[Data extracts Boundary: Start]

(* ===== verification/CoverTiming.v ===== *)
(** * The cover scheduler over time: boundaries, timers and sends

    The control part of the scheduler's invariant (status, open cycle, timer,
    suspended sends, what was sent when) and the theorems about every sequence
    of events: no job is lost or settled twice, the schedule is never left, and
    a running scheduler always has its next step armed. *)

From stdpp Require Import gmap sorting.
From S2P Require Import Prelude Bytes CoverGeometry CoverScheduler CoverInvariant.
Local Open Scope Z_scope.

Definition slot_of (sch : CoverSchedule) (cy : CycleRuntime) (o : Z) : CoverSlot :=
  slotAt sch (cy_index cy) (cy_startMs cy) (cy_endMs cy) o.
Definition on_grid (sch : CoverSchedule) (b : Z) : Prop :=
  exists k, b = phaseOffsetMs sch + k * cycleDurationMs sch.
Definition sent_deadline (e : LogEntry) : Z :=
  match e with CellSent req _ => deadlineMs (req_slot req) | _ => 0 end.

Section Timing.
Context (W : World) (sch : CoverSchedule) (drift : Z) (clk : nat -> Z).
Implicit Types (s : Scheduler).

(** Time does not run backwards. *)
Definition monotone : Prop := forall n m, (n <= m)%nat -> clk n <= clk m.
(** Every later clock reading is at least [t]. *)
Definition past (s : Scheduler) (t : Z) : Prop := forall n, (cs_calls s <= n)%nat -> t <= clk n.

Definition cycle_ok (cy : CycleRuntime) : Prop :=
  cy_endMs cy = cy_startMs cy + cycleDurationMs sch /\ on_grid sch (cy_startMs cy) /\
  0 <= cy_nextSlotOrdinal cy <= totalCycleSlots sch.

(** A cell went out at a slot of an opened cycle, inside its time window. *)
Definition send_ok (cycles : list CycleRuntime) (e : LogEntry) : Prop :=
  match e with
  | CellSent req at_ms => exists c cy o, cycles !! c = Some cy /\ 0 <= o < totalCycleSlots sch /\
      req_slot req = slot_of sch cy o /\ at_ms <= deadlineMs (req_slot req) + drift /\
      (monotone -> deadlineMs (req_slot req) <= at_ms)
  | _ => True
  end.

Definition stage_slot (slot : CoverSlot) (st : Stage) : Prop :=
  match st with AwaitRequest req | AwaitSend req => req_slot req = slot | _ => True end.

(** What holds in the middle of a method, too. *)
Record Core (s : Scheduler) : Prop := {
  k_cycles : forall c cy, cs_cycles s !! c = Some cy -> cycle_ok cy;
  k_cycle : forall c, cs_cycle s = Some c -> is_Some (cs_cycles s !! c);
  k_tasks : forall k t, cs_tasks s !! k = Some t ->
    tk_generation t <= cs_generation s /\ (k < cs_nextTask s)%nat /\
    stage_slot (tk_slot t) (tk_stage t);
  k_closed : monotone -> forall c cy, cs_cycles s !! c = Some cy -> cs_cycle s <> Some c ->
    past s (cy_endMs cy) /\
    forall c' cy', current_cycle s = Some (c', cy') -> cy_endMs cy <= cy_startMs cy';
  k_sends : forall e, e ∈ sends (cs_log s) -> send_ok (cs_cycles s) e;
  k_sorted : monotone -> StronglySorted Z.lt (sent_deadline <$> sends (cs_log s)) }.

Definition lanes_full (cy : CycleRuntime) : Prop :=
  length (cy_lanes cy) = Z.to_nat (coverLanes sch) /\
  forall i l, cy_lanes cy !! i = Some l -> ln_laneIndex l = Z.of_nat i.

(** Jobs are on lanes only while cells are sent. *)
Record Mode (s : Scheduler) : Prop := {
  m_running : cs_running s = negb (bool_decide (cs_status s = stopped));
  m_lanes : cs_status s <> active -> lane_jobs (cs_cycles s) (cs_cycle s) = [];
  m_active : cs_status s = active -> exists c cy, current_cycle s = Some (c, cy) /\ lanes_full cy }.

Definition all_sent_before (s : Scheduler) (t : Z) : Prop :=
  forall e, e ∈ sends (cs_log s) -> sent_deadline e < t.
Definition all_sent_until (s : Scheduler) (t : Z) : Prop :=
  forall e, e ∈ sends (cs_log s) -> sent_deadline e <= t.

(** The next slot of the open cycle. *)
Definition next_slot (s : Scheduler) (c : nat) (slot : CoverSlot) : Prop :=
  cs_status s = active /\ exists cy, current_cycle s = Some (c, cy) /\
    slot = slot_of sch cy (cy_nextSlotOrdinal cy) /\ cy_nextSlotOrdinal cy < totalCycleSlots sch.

[Data extracts Boundary: End]
[Data extracts Boundary: Start]

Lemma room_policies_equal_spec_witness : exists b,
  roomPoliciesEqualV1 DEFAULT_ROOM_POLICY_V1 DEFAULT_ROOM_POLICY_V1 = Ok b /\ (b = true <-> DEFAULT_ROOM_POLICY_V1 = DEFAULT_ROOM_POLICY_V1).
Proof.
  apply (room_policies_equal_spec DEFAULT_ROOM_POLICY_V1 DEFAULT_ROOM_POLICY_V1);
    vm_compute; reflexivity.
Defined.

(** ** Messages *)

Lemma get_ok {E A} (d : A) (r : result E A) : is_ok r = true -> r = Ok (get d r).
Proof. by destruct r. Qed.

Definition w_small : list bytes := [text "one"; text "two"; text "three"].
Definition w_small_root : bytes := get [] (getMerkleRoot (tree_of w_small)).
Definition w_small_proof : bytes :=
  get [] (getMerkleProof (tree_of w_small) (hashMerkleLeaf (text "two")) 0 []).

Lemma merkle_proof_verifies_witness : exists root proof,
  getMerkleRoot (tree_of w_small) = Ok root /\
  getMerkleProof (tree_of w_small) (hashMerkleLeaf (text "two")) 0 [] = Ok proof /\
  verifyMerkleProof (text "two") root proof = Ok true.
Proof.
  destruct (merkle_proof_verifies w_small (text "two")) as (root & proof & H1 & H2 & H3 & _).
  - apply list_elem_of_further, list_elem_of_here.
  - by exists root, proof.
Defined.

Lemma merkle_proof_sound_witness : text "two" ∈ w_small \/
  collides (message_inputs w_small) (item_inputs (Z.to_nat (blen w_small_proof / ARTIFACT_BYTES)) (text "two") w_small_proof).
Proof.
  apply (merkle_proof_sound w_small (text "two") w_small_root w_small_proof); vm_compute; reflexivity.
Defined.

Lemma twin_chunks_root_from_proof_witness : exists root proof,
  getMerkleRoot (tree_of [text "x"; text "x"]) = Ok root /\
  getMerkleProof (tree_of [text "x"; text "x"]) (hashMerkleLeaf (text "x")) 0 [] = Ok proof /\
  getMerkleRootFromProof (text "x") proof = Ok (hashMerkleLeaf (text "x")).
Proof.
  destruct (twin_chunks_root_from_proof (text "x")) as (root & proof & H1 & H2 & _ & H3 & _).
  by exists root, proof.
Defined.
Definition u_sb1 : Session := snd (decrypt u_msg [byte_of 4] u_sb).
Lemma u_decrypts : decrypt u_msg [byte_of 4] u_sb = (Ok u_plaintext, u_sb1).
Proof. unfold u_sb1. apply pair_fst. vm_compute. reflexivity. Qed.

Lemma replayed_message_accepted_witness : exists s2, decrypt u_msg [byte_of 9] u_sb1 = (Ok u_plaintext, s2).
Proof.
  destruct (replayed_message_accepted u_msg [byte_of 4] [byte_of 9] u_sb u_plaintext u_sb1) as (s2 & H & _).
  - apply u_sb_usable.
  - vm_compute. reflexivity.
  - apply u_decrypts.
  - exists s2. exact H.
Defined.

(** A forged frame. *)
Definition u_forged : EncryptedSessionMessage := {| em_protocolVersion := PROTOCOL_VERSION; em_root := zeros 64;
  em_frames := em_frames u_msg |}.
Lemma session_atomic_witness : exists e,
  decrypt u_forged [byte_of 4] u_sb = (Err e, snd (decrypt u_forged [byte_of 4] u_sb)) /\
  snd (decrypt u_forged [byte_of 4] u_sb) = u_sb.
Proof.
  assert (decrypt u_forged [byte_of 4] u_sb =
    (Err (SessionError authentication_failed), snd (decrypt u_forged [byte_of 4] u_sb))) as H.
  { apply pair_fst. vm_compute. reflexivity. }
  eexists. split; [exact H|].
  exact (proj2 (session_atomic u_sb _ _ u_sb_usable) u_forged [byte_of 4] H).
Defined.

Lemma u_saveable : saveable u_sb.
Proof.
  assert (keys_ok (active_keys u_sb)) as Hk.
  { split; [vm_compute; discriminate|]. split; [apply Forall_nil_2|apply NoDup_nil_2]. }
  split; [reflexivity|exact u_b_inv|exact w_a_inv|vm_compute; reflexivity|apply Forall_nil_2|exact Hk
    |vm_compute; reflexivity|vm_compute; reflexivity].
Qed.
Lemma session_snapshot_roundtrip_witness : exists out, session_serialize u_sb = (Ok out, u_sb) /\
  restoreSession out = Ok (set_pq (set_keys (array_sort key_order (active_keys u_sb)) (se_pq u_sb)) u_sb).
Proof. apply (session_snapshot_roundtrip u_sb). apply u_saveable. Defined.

[Data extracts Boundary: End]

**Your goal**
Going back over the entries above, copy word for word every line from the one that has "(* ===== verification/CoverTiming.v ===== *)" on through the one that has "Definition slot_of (sch".

**Solution**
(* ===== verification/CoverTiming.v ===== *)
(** * The cover scheduler over time: boundaries, timers and sends

    The control part of the scheduler's invariant (status, open cycle, timer,
    suspended sends, what was sent when) and the theorems about every sequence
    of events: no job is lost or settled twice, the schedule is never left, and
    a running scheduler always has its next step armed. *)

From stdpp Require Import gmap sorting.
From S2P Require Import Prelude Bytes CoverGeometry CoverScheduler CoverInvariant.
Local Open Scope Z_scope.

Definition slot_of (sch : CoverSchedule) (cy : CycleRuntime) (o : Z) : CoverSlot :=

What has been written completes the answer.